# I'll join with black despair against my soul...



## Entpers?nlichunG (May 28, 2008)

...And to myself become an enemy.

*Cioran*! What an amazing loser. I like him. Of course, since you're not French, Italian or Romanian, you can't understand what I'm saying.

Hi, I'm Stefano (or Steven), I'm 15 and I dance on the sand. I suffer from DP / DR disturb and it started when I was 8-9. It was my classmate's birthday and I was looking at strange blue lights, when an evil huge monster awoke (have you ever seen Naruto?). I started to feel out of place (as I was looking at reality through infernal binoculars), I saw a lot of memories passing by my head and I didn't understand why I was living and breathing. All seemed to be STRANGE (I like this word too) and I was unable to return in myself. Then I took a little rest and all vanished. I diagnosed a tumour in the parietal lobe (yes, I used to be a smart guy and I still do not think I was totally wrong). When I was 12, I found out the existence of DP / DR disturb.

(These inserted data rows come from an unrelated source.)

Lemma assign_description_spec p d s :
  schema_ok s → heap s !! p = Some (NDecl d) →
  safe (assign_description p) (λ _ s', builds s s' ∧ at_ s' = at_ s ∧ ∃ d',
    heap s' !! p = Some (NDecl d') ∧ body d' = body d ∧ decl_name d' = decl_name d) s.
Proof.
  intros Hok Hp. unfold assign_description. repeat schema_step.
  - eapply wp_update_decl; [done|done|by split_and!|exact (proj1 (so_heap _ _ Hok _ _ Hp))|].
    intros s' Hb -> Hp'. split_and!; [done|done|]. eexists. by split_and!.
  - split_and!; [by apply builds_refl|done|]. by exists d.
Qed.

(** The result of [parse_object_name] and [parse_input_object_name]: the name
    is registered for [p] and not assigned yet. *)
Definition name_parsed (p : ptr) (k : SymbolKind) (s : GraphQlSchema) (r : option Name)
    (s' : GraphQlSchema) : Prop :=
  match r with
  | None => reads s s'
  | Some n => ∃ t, reads s t ∧ (at_ s < at_ t)%nat ∧
      (s' = set_symbols (emplace (identifier n) (mkSymbol (identifier n) p k) (symbols t)) t
       ∨ builds t s' ∧ heap s' = heap t)
  end.

Lemma parse_object_name_spec p k s :
  schema_ok s → safe (parse_object_name p k) (name_parsed p k s) s.
Proof.
  intros Hok. unfold parse_object_name. repeat schema_step; [done|].
  wp_call register_symbol_spec; [side| |by intros]. intros _ s2 Hreg. schema_step. by exists s0.
Qed.

Lemma parse_input_object_name_spec p s :
  schema_ok s → safe (parse_input_object_name p) (name_parsed p SL_InputObject s) s.
Proof.
  intros Hok. unfold parse_input_object_name. repeat schema_step; [done|].
  wp_call register_symbol_spec; [side| |by intros]. intros _ s2 Hreg. schema_step. by exists s0.
Qed.

Lemma name_declaration_spec p d k parse_name s :
  schema_ok s → heap s !! p = Some (NDecl d) → decl_name d = None →
  body_symbol (body d) = k → k ≠ SL_None →
  safe parse_name (name_parsed p k s) s →
  safe (name_declaration p parse_name) (declared p d s) s.
Proof.
  intros Hok Hp Hn Hk Hne Hparse. unfold name_declaration. wp_step.
  eapply wp_mono; [exact Hparse| |by intros]. intros [n|] s' Hr; simpl in Hr; wp_step.
  - destruct Hr as (t & Hr & Hlt & Hreg). carry_reads Hr s t.
    assert (Hb : builds t (named p d n s'))
      by by eapply register_then_assign; [side|..].
    assert (Hp' : heap s' !! p = Some (NDecl d)) by by destruct Hreg as [->|[_ ->]].
    eapply wp_assign_name; [done|].
    wp_call assign_description_spec; [side|by apply named_lookup| |by intros].
    intros _ s2 (Hb2 & Hat & d' & Hd' & Hbody & Hname). wp_step.
    split; [builds_chain|]. intros _. split; [builds_arith|]. exists d', n. by split_and!.
  - carry_reads Hr s s'. wp_step.
    wp_call assign_description_spec; [side|done| |by intros].
    intros _ s2 (Hb2 & _). wp_step. split; [builds_chain|done].
Qed.

(** ** Interfaces and objects *)

(** The result of a definition: the declaration, in the heap. *)
Definition defined (s : GraphQlSchema) (r : option ptr) (s' : GraphQlSchema) : Prop :=
  builds s s' ∧ ∀ p, r = Some p → ∃ d, heap s' !! p = Some (NDecl d).

Lemma class_at_named h p d k name :
  h !! p = Some (NDecl d) → body_kind (body d) = k → decl_name d = Some name →
  named_at h p k (identifier name).
Proof. intros. by exists d, name. Qed.

Lemma parse_interface_definition_spec s :
  schema_ok s → safe parse_interface_definition (defined s) s.
Proof.
  intros Hok. unfold parse_interface_definition. wp_step.
  eapply wp_create_declaration; [done|done|done|]. intros p x s1 Hb1 Hp Hfresh _.
  wp_call name_declaration_spec; [side|exact Hp|done|done|done| | |by intros].
  { apply parse_object_name_spec. side. }
  intros ok s2 [Hb2 Hd]. repeat schema_step; [split; [by builds_chain|done]|].
  destruct Hd as (_ & d & n & Hp2 & Hbody & Hn).
  assert (Hnamed : named_at (heap s0) p S_Interface (identifier n))
    by (eapply class_at_named; [done|by rewrite Hbody|done]).
  assert (Hclass : class_at (heap s0) p S_Interface) by (exists d; by rewrite Hbody). clear Hp2.
  eapply wp_update_class; [side|exact Hclass|by intros []|].
  intros s3 Hb3 _. carry_builds Hb3. wp_call parse_fields_definition_spec; [side| |by intros].
  intros r s4 [Hb4 Hr4]. carry_builds Hb4.
  schema_step. eapply wp_update_class; [side|exact Hclass|by intros []|].
  intros s5 Hb5 _. carry_builds Hb5. schema_step.
  destruct Hnamed as (d5 & n5 & Hp5 & Hk5 & Hn5 & Hi5).
  eapply wp_read_decl_name; [done..|]. repeat schema_step.
  pose proof (builds_interface ub s5 (identifier n5) p ltac:(side)) as Hb6.
  split; [transitivity s5; [by builds_chain|]|].
  - apply Hb6. by exists d5, n5.
  - intros q [= <-]. by exists d5.
Qed.

Lemma parse_implementations_spec s :
  schema_ok s → safe parse_implementations (λ _ s', builds s s' ∧ heap s' = heap s) s.
Proof.
  intros Hok. unfold parse_implementations. schema_step. schema_step.
  apply (wp_schema_loop _ (λ _ s', builds s s' ∧ heap s' = heap s)).
  { split; [by apply builds_refl|done]. }
  intros impls s1 [Hb1 Hh1]. do 2 schema_step. schema_step.
  { repeat schema_step. split; [by builds_chain|heap_same]. }
  schema_step; [repeat schema_step; split; [by builds_chain|heap_same]|].
  do 6 schema_step.
  join (λ (_ : unit) s', builds s0 s' ∧ heap s' = heap s0).
  { destruct (find _ _); repeat schema_step.
    - split; [by builds_chain|heap_same].
    - split; [apply builds_refl; side|done].
    - split; [|done]. apply builds_forward_interface. side. }
  intros _ s2 [Hb2 Hh2]. repeat schema_step. destruct a0; repeat schema_step.
  all: try (split; [by builds_chain|]; heap_same).
  all: tidy; split_and!; try builds_arith; [by builds_chain|].
  all: heap_same.
Qed.

Lemma parse_object_spec s : schema_ok s → safe parse_object (defined s) s.
Proof.
  intros Hok. unfold parse_object. wp_step.
  eapply wp_create_declaration; [done|done|done|]. intros p x s1 Hb1 Hp Hfresh _.
  wp_call name_declaration_spec; [side|exact Hp|done|done|done| | |by intros].
  { apply parse_object_name_spec. side. }
  intros ok s2 [Hb2 Hd]. schema_step; [schema_step; split; [by builds_chain|done]|].
  destruct Hd as (_ & d & n & Hp2 & Hbody & Hn).
  assert (Hno : ¬ implements (body d)) by (rewrite Hbody; intros Him; by apply Him).
  schema_step. schema_step. schema_step.
  eapply wp_update_body; [side|exact Hp2|by rewrite Hbody|done|by rewrite Hbody|].
  intros s3 Hb3 _ Hp3. clear Hp2. rewrite Hbody in Hp3. do 4 schema_step.
  - wp_call parse_implementations_spec; [side| |by intros]. intros impls s5 [Hb5 Hh5].
    rewrite <- Hh5 in Hp3. schema_step.
    eapply wp_update_body; [side|exact Hp3|done|intros Him; by destruct Him|done|].
    intros s6 Hb6 _ Hp6. destruct impls as [i|].
    2:{ rewrite decide_True by done. schema_step. split; [by builds_chain|done]. }
    rewrite decide_False by done.
    assert (Hobj : object_at (heap s6) p) by (eexists; split_and!; [exact Hp6|done|simpl; congruence]).
    schema_step. wp_call parse_fields_after_open_brace_spec; [side| |by intros].
    intros r s7 [Hb7 Hr7]. carry_builds Hb7. schema_step.
    eapply wp_update_class; [side|by apply object_at_class|by intros []|].
    intros s8 Hb8 _. carry_builds Hb8. schema_step. schema_step.
    pose proof (builds_object ub s8 p ltac:(side) Hobj) as Hb9.
    unfold finish_object. schema_step. split; [transitivity s8; [by builds_chain|done]|].
    intros q Hq. destruct Hobj as (d8 & ? & _). destruct r; simplify_eq. by exists d8.
  - assert (Hclass : class_at (heap s4) p S_Object) by (eexists; by split). clear Hp3.
    wp_call parse_fields_definition_spec; [side| |by intros].
    intros r s7 [Hb7 Hr7]. carry_builds Hb7. schema_step.
    eapply wp_update_class; [side|done|by intros []|].
    intros s8 Hb8 _. carry_builds Hb8. unfold finish_object. schema_step.
    split; [by builds_chain|]. intros q Hq. destruct Hclass as (d8 & ? & _).
    destruct r; simplify_eq. by exists d8.
Qed.

Lemma parse_input_object_spec s : schema_ok s → safe parse_input_object (defined s) s.
Proof.
  intros Hok. unfold parse_input_object. wp_step.
  eapply wp_create_declaration; [done|done|done|]. intros p x s1 Hb1 Hp Hfresh _.
  wp_call name_declaration_spec; [side|exact Hp|done|done|done| | |by intros].
  { apply parse_input_object_name_spec. side. }
  intros ok s2 [Hb2 Hd]. schema_step; [schema_step; split; [by builds_chain|done]|].
  destruct Hd as (_ & d & n & Hp2 & Hbody & Hn).
  assert (Hclass : class_at (heap s2) p S_InputObject) by (exists d; by rewrite Hbody). clear Hp2.
  do 3 schema_step. eapply wp_update_class; [side|exact Hclass|by intros []|].
  intros s3 Hb3 _. carry_builds Hb3.
  wp_call parse_input_fields_definition_spec; [side|done| |by intros].
  intros r s4 [Hb4 Hr4]. carry_builds Hb4. schema_step.
  eapply wp_update_class; [side|exact Hclass|by intros []|].
  intros s5 Hb5 _. carry_builds Hb5. schema_step. split; [by builds_chain|].
  intros q Hq. destruct Hclass as (d8 & ? & _). destruct r; simplify_eq. by exists d8.
Qed.
Lemma unknown_reports directive definition k s :
  arguments_complete directive definition →
  let names := foldl (given directive) [] (dd_arguments definition) in
  decides directive_errors (arguments_known directive definition)
    (when (length names <? length (directive_arguments directive))%nat
      (for_each (directive_arguments directive) (check_unknown_argument names))) (reported k s).
Proof.
  intros Hc names. pose proof (given_all _ _ Hc) as Hall. fold names in Hall.
  assert (Hkey : ∀ a, a ∈ directive_arguments directive → a.1 ∈ map fst (directive_arguments directive))
    by (intros a Ha; by apply list_elem_of_In, (in_map fst), list_elem_of_In).
  destruct (Nat.ltb_spec (length names) (length (directive_arguments directive))) as [Hlt|Hle].
  2: { apply decides_accept. left. by apply Hall. }
  eapply decides_iff; [|apply (reports_for_each _ directive_errors (λ a, a.1 ∉ names))].
  - unfold arguments_known. split.
    + intros Hno. right. intros name Hname Hknown. pose proof Hname as Hname'.
      apply list_elem_of_In, List.in_map_iff in Hname as (a & <- & Ha). apply list_elem_of_In in Ha.
      by apply (Hno a Ha), given_names.
    + intros [Hyes|Hnone] a Ha; [apply Hall in Hyes; lia|].
      intros [Hknown _]%given_names. by apply (Hnone a.1); [apply Hkey|].
  - intros a k' Ha. unfold check_unknown_argument. rewrite (Forall_elem _ _ _ (proj1 (proj2 Hc)) Ha).
    case_bool_decide as E; [|by apply decides_accept].
    eapply reports_mono; [apply (reports_add _ (¬ (a.1 ∉ names)))| |done].
    intros ? l Hl. eapply verdict_reject; [|by do 5 right; left|exact Hl]. by intros Hno.
Qed.

(** One check behind another. *)
Lemma decides_and T (G G' : Prop) m m' s :
  decides T G m s → (∀ k, decides T G' m' (reported k s)) → decides T (G ∧ G') (m;; m') s.
Proof.
  intros Hm Hm'. eapply (reports_bind _ _ _ _ (λ _, verdict T G)).
  - eapply reports_mono; [exact Hm|done|tauto].
  - intros ? l Hl. eapply reports_mono; [apply Hm'| |tauto]. intros ? l' Hl'. by apply verdict_app.
Qed.

Definition other_parent (h : list Node) (directive : Directive) : Prop :=
  ∀ p, directive_parent directive = Some p →
    ¬ named_at h p S_DirectiveDefinition (identifier (directive_name directive)).

Lemma check_parent_reports directive k s :
  located s → parent_ok (heap s) (directive_parent directive) →
  decides directive_errors (other_parent (heap s) directive)
    (match directive_parent directive with
     | None => mret tt
     | Some parent =>
         parent_name ← read_decl_name parent;
         when (bool_decide (identifier parent_name = identifier (directive_name directive)))
           (diagnose (directive_syntax directive) Directive_cannot_reference_itself [])
     end) (reported k s).
Proof.
  intros Hs Hparent. unfold other_parent.
  destruct (directive_parent directive) as [p|]; [|by apply decides_accept].
  destruct (Hparent p eq_refl) as (name & d & n & Hp & Hk & Hn & Hname).
  apply wp_bind. unfold read_decl_name. wp_step. unfold read_decl. do 2 wp_step. cbn. rewrite Hp. wp_step.
  rewrite Hn. unfold deref. wp_step. case_bool_decide as E.
  - apply decides_reject; [done| |by right; left]. intros Hno. apply (Hno p eq_refl). by exists d, n.
  - apply decides_accept. intros ? [= <-] (d' & n' & Hp' & _ & Hn' & ?). congruence.
Qed.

Yes, I think you know these symptoms. I think DP / DR disturb is not a big deal at the moment (so I won't tell you nothing else about myself) and I hate talking in English, But I have to be honest. I don't dislike my disturbs. I think no one dislikes his own disturbs. I came to the conclusion that everybody WANTS to be "special" or "unique", especially when you are forced to be different from everyone else. In my life I've talked with many depressed people and similar and the conclusion was the same. Yeah, we want it. It would be useful to become aware of this.

Do you agree with me?


----------



## Rozanne (Feb 24, 2006)

we ARE special, 
Life is special it's a 
miracle
completely
inexplciable process of unfolding awareness


----------